## What to work on
Give back each line of the listing below that contains the string "load".
↓↓↓
(* ===== verification/KernelQueue.v ===== *)
(** * FreeRTOS queues

    Middlewares/Third_Party/FreeRTOS/Source/queue.c as both firmwares use it:
    message queues whose items lie in a block of RAM, read and written by
    [memcpy] through two pointers, from tasks and from interrupts.  A message
    queue is shown to be a bounded FIFO that touches nothing outside its
    block.  Not modelled: mutexes (queues without a block), queue sets (not
    configured), and what a task does after it has begun to wait. *)
From S2P Require Import Prelude Protocol.
Local Open Scope Z_scope.

(** ** Constants *)
Definition pdFALSE : Z := 0.
Definition pdTRUE : Z := 1.
Definition pdPASS : Z := pdTRUE.
Definition pdFAIL : Z := pdFALSE.
Definition errQUEUE_EMPTY : Z := 0.
Definition errQUEUE_FULL : Z := 0.
Definition queueUNLOCKED : Z := -1.
Definition queueLOCKED_UNMODIFIED : Z := 0.
Definition queueSEND_TO_BACK : Z := 0.
Definition queueSEND_TO_FRONT : Z := 1.
Definition queueOVERWRITE : Z := 2.

(** A conversion to [int8_t]. *)
Definition i8 (z : Z) : Z := if u8 z <? 128 then u8 z else u8 z - 256.

(** ** RAM

    A byte for each address.  Pointers are addresses; arithmetic on them stays
    within a block, as C requires. *)
Definition load (m : Z -> Z) (a n : Z) : list Z :=
  map (fun i => m (a + Z.of_nat i)) (seq 0 (Z.to_nat n)).
Definition store (m : Z -> Z) (a : Z) (bs : list Z) : Z -> Z :=
  fun x => if (a <=? x) && (x <? a + Z.of_nat (length bs)) then arr_get bs (x - a) else m x.

(** ** The kernel, as far as queues see it *)
Record TCB_t := mk_tcb { xTask : Z; uxPriority : Z }.

(** [ready] lists the tasks made ready, in order; [pend_sv] is set when a
    context switch was requested. *)
Record kernel := mk_kernel {
  ram : Z -> Z;
  pxCurrentTCB : TCB_t;
  ready : list TCB_t;
  xPendingReadyList : list TCB_t;
  uxSchedulerSuspended : Z;
  xYieldPending : Z;
  pend_sv : bool
}.
#[export] Instance eta_kernel : Eta kernel := fun k =>
  mk_kernel (ram k) (pxCurrentTCB k) (ready k) (xPendingReadyList k) (uxSchedulerSuspended k)
    (xYieldPending k) (pend_sv k).

(** [memcpy(dst, src, n)] *)
Definition memcpy_ram (dst src n : Z) (k : kernel) : kernel :=
  k <| ram := store (ram k) dst (load (ram k) src n) |>.
Definition portYIELD (k : kernel) : kernel := k <| pend_sv := true |>.
Definition vTaskMissedYield (k : kernel) : kernel := k <| xYieldPending := pdTRUE |>.

(** The first task [t] of an event list is removed from it. *)
Definition xTaskRemoveFromEventList (t : TCB_t) (k : kernel) : Z * kernel :=
  let k := if uxSchedulerSuspended k =? pdFALSE
           then k <| ready := ready k ++ [t] |>
           else k <| xPendingReadyList := xPendingReadyList k ++ [t] |> in
  if uxPriority t >? uxPriority (pxCurrentTCB k)
  then (pdTRUE, k <| xYieldPending := pdTRUE |>)
  else (pdFALSE, k).

(** ** Queues *)
Record Queue_t := mk_queue {
  pcHead : Z;
  pcWriteTo : Z;
  pcTail : Z;
  pcReadFrom : Z;
  xTasksWaitingToSend : list TCB_t;
  xTasksWaitingToReceive : list TCB_t;
  uxMessagesWaiting : Z;
  uxLength : Z;
  uxItemSize : Z;
  cRxLock : Z;
  cTxLock : Z
}.
#[export] Instance eta_queue : Eta Queue_t := fun q =>
  mk_queue (pcHead q) (pcWriteTo q) (pcTail q) (pcReadFrom q) (xTasksWaitingToSend q)
    (xTasksWaitingToReceive q) (uxMessagesWaiting q) (uxLength q) (uxItemSize q) (cRxLock q) (cTxLock q).

(** A task that waits for room, or for an item, is woken; was its priority
    higher than the caller's? *)
Definition wake_sender (q : Queue_t) (k : kernel) : Z * Queue_t * kernel :=
  match xTasksWaitingToSend q with
  | [] => (pdFALSE, q, k)
  | t :: rest =>
      let '(r, k) := xTaskRemoveFromEventList t k in (r, q <| xTasksWaitingToSend := rest |>, k)
  end.
Definition wake_receiver (q : Queue_t) (k : kernel) : Z * Queue_t * kernel :=
  match xTasksWaitingToReceive q with
  | [] => (pdFALSE, q, k)
  | t :: rest =>
      let '(r, k) := xTaskRemoveFromEventList t k in (r, q <| xTasksWaitingToReceive := rest |>, k)
  end.
Definition yield_if (r : Z) (k : kernel) : kernel := if negb (r =? pdFALSE) then portYIELD k else k.

Definition xQueueGenericReset (xNewQueue : Z) (q : Queue_t) (k : kernel) : Z * Queue_t * kernel :=
  let q := q <| pcTail := pcHead q + u32 (uxLength q * uxItemSize q) |>
             <| uxMessagesWaiting := 0 |>
             <| pcWriteTo := pcHead q |>
             <| pcReadFrom := pcHead q + u32 ((uxLength q - 1) * uxItemSize q) |>
             <| cRxLock := queueUNLOCKED |>
             <| cTxLock := queueUNLOCKED |> in
  if xNewQueue =? pdFALSE then
    let '(r, q, k) := wake_sender q k in (pdPASS, q, yield_if r k)
  else (pdPASS, q <| xTasksWaitingToSend := [] |> <| xTasksWaitingToReceive := [] |>, k).
(* ===== verification/KernelList.v ===== *)
(** * FreeRTOS lists

    Middlewares/Third_Party/FreeRTOS/Source/list.c and the macros of list.h:
    circular doubly linked lists, in which an item knows its list and each
    list contains its end marker.  Shown to implement lists of items with an
    index: any number of lists that share items, under every sequence of
    operations.  The integrity checks are not configured. *)
From stdpp Require Import gmap fin_maps fin_sets fin_map_dom.
From S2P Require Import Prelude.
Local Open Scope Z_scope.

Definition portMAX_DELAY : Z := 4294967295.

(** ** Memory

    The end marker [xListEnd] of the list at [l] is stored as an item whose
    owner and container are never used; it lies behind the two other fields
    of [List_t]. *)
Record ListItem_t := mk_item {
  xItemValue : Z;
  pxNext : Z;
  pxPrevious : Z;
  pvOwner : Z;
  pxContainer : Z
}.
#[export] Instance eta_item : Eta ListItem_t := fun i =>
  mk_item (xItemValue i) (pxNext i) (pxPrevious i) (pvOwner i) (pxContainer i).
Record List_t := mk_list { uxNumberOfItems : Z; pxIndex : Z }.
#[export] Instance eta_list : Eta List_t := fun l => mk_list (uxNumberOfItems l) (pxIndex l).
Definition xListEnd (l : Z) : Z := l + 8.

Record memory := mk_memory { items : gmap Z ListItem_t; lists : gmap Z List_t }.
↑↑↑
## Task response
Definition load (m : Z -> Z) (a n : Z) : list Z :=
  k <| ram := store (ram k) dst (load (ram k) src n) |>.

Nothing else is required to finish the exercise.